- PROVIDED ENTRIES -
(** ** Histories *)

(** A write of any worker. *)
Inductive sync_op :=
| SopCreate (env : CallEnv) (job : SyncJob)
| SopUpdate (env : CallEnv) (job : SyncJob)
| SopCreateIdem (env : CallEnv) (rowID : string) (input : CreateSyncJobStoreInput) (job : SyncJob)
| SopUpsert (env : CallEnv) (input : UpsertSyncCursorInput)
| SopAdvance (env : CallEnv) (input : AdvanceSyncCursorInput).

Definition sync_step (db : SyncDB) (op : sync_op) : SyncDB :=
  match op with
  | SopCreate env job => (SyncJob_Create db env job).2
  | SopUpdate env job => (SyncJob_Update db env job).2
  | SopCreateIdem env rowID input job => (createSyncJobWithIdempotency db env rowID input job).2
  | SopUpsert env input => (Cursor_Upsert db env input).2
  | SopAdvance env input => (Cursor_Advance db env input).2
  end.

(** Identifiers as [uuid.NewString] makes them. *)
Definition good_id (id : string) : Prop := TrimSpace id = id ∧ blank id = false.
Definition good_op (op : sync_op) : Prop :=
  match op with
  | SopCreateIdem env rowID _ _ => good_id (env_uuid env) ∧ good_id rowID
  | _ => True
  end.

Inductive sync_steps : SyncDB → SyncDB → Prop :=
| steps_nil db : sync_steps db db
| steps_cons db op db' : good_op op → sync_steps (sync_step db op) db' → sync_steps db db'.

(** A tuple names the job it was inserted with, and jobs and tuples do not go away. *)
Definition sync_wf (db : SyncDB) : Prop :=
  (∀ id j, sy_jobs db !! id = Some j → job_ID j = id) ∧
  ∀ k r, sy_idem db !! k = Some r → good_id (ir_ID r) ∧ good_id (ir_SyncJobID r) ∧ is_Some (sy_jobs db !! ir_SyncJobID r).
(** Everything in [db] is still there in [db']. *)
Definition grows (db db' : SyncDB) : Prop :=
  (∀ id, is_Some (sy_jobs db !! id) → is_Some (sy_jobs db' !! id)) ∧ sy_idem db ⊆ sy_idem db'.

#[export] Instance grows_preorder : PreOrder grows.
Proof.
  split; [split; [done|reflexivity]|]. intros a b c [H1 H2] [H3 H4]. split; [auto|by etransitivity].
Qed.

Definition keyed_jobs (t : gmap string SyncJob) : Prop := ∀ id j, t !! id = Some j → job_ID j = id.

Lemma keyed_insert t id j : keyed_jobs t → job_ID j = id → keyed_jobs (<[id := j]> t).
Proof. intros Ht Hj k x. rewrite lookup_insert_Some. intros [[<- <-]|[_ Hx]]; auto. Qed.

Lemma grows_wf_same db db' : sync_wf db → sy_idem db' = sy_idem db → keyed_jobs (sy_jobs db') →
  (∀ id, is_Some (sy_jobs db !! id) → is_Some (sy_jobs db' !! id)) → sync_wf db' ∧ grows db db'.
Proof.
  intros [_ Hwf] Hi Hk Hj. split; [|split; [done|by rewrite Hi]]. split; [done|]. intros k r. rewrite Hi. intros Hr.
  destruct (Hwf k r Hr) as (? & ? & ?). auto.
Qed.
Lemma unchanged_jobs db db' : sync_wf db → sy_idem db' = sy_idem db → sy_jobs db' = sy_jobs db → sync_wf db' ∧ grows db db'.
Proof. intros Hwf Hi Hj. apply grows_wf_same; [done|done|rewrite Hj; exact (proj1 Hwf)|by rewrite Hj]. Qed.

Lemma insert_job_grows t j t' : insert_job t j = Some t' → t' = <[job_ID j := j]> t ∧ t !! job_ID j = None.
Proof. unfold insert_job. destruct (t !! job_ID j) eqn:E; [done|]. by intros [= <-]. Qed.

Lemma is_Some_insert {A} (t : gmap string A) k x id : is_Some (t !! id) → is_Some (<[k := x]> t !! id).
Proof. intros H. destruct (decide (k = id)) as [->|]; [rewrite lookup_insert_eq; eauto|by rewrite lookup_insert_ne]. Qed.

Lemma createIdem_cases db env rowID input job o db' :
  createSyncJobWithIdempotency db env rowID input job = (o, db') →
  let key := tuple_of (ji_Scope input) (ji_ProviderID input) (ji_Mode input) (ji_IdempotencyKey input) in
  (∃ record row, o = Ok record ∧ job_ID record = env_uuid env ∧ sy_idem db !! key = None ∧ ir_ID row = rowID ∧
     ir_SyncJobID row = env_uuid env ∧
     db' = mkSyncDB (<[env_uuid env := record]> (sy_jobs db)) (<[key := row]> (sy_idem db)) (sy_cursors db)) ∨
  (∃ e, o = Fail e ∧ db' = db ∧ (e = SyErrReplay → is_Some (sy_idem db !! key))).
Proof.
  unfold createSyncJobWithIdempotency. intros H. destruct (env_fault env 0); [right; simplify_eq; by eexists|].
  destruct (insert_job _ _) as [t|] eqn:Hi; [|right; simplify_eq; by eexists]. apply insert_job_grows in Hi as [-> Hn].
  destruct (env_fault env 1); [right; simplify_eq; by eexists|].
  destruct (sy_idem db !! _) eqn:Hk; simplify_eq; [right; by eexists; eauto|left]. do 2 eexists. split; [reflexivity|]. split; [done|]. split; [done|].
  split; [|split]; [| |reflexivity]; done.
Qed.

Lemma sync_step_grows db op : good_op op → sync_wf db → sync_wf (sync_step db op) ∧ grows db (sync_step db op).
Proof.
  intros Hop Hwf. destruct op as [env job|env job|env rowID input job|env input|env input]; simpl.
  - unfold SyncJob_Create. repeat case_match; simpl; try by apply unchanged_jobs.
    all: match goal with H : insert_job _ _ = Some _ |- _ => apply insert_job_grows in H as [-> _] end.
    all: apply grows_wf_same; [done|done|apply keyed_insert; [exact (proj1 Hwf)|done]|intros id; simpl; apply is_Some_insert].
  - unfold SyncJob_Update. repeat case_match; simpl; try by apply unchanged_jobs.
    apply grows_wf_same; [done|done|apply keyed_insert; [exact (proj1 Hwf)|done]|]. intros id. simpl. apply is_Some_insert.
  - destruct (createSyncJobWithIdempotency _ _ _ _ _) as [o db'] eqn:H. simpl.
    apply createIdem_cases in H as [(record & row & -> & Hid & Hn & Hrow & Hjob & ->)|(e & -> & -> & _)]; [|by apply unchanged_jobs].
    destruct Hop as [Hu Hr], Hwf as [Hk Hwf]. split; [split|].
    + by apply keyed_insert.
    + intros k r. simpl. rewrite lookup_insert_Some. intros [[<- <-]|[Hne Hk']].
      * rewrite Hrow, Hjob. split_and!; [done..|]. rewrite lookup_insert_eq. eauto.
      * destruct (Hwf k r Hk') as (? & ? & ?). auto using is_Some_insert.
    + split; [intros id; simpl; apply is_Some_insert|]. simpl. by apply insert_subseteq.
  - unfold Cursor_Upsert. repeat case_match; simpl; by apply unchanged_jobs.
  - unfold Cursor_Advance, advance_write. repeat case_match; simpl; by apply unchanged_jobs.
Qed.

Lemma sync_steps_grows db db' : sync_steps db db' → sync_wf db → sync_wf db' ∧ grows db db'.
Proof.
  induction 1 as [db|db op db' Hop Hs IH]; intros Hwf; [done|]. apply (sync_step_grows _ op Hop) in Hwf as [Hwf Hg].
  destruct (IH Hwf) as [Hwf' Hg']. split; [done|by etransitivity].
Qed.

(** ** Idempotent creation *)

Section idempotency.
Variable json_column : gmap string value → gmap string value.
Variable scope_error_text : domain_error → string.
Abbreviation create := (SyncJob_CreateSyncJob json_column scope_error_text).
Abbreviation normalize := (normalizeCreateSyncJobStoreInput scope_error_text).

Definition input_tuple (n : CreateSyncJobStoreInput) : idem_key :=
  tuple_of (ji_Scope n) (ji_ProviderID n) (ji_Mode n) (ji_IdempotencyKey n).

Lemma normalized_fields input n : normalize input = Ok n →
  n = mkJobInput (TrimSpace (ji_ProviderID input))
    (mkScopeRef (lowerTrim (scope_Type (ji_Scope input))) (TrimSpace (scope_ID (ji_Scope input)))) (TrimSpace (ji_ConnectionID input))
    (lowerTrim (ji_Mode input)) (TrimSpace (ji_IdempotencyKey input)) (TrimSpace (ji_RequestedBy input)) (copyAnyMap (ji_Metadata input)) ∧
  ji_Mode n ∈ [SyncJobModeFull; SyncJobModeDelta].
Proof.
  unfold normalizeCreateSyncJobStoreInput. intros H. case_match; [done|]. case_match; [|done]. case_match; [done|].
  case_match eqn:Hm; [|done]. injection H as <-. split; [done|].
  apply orb_true_iff in Hm as [Hm|Hm]; apply String.eqb_eq in Hm; rewrite Hm; set_solver.
Qed.

(** The tuple of a request that the store accepts is looked up as it was inserted. *)
Lemma normalized_tuple input n : normalize input = Ok n →
  tuple_of (mkScopeRef (lowerTrim (scope_Type (ji_Scope n))) (TrimSpace (scope_ID (ji_Scope n)))) (TrimSpace (ji_ProviderID n))
    (lowerTrim (ji_Mode n)) (TrimSpace (TrimSpace (ji_IdempotencyKey n))) = input_tuple n.
Proof.
  intros H. apply normalized_fields in H as [-> _]. unfold input_tuple, tuple_of. cbn [ji_Scope ji_ProviderID ji_Mode ji_IdempotencyKey scope_Type scope_ID].
  by rewrite !lowerTrim_idem, !TrimSpace_idem.
Qed.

- WORK INSTRUCTIONS -
Lines with the word "etransitivity": how many are there in the material? Answer with the number alone.

- EXPECTED ANSWER -
2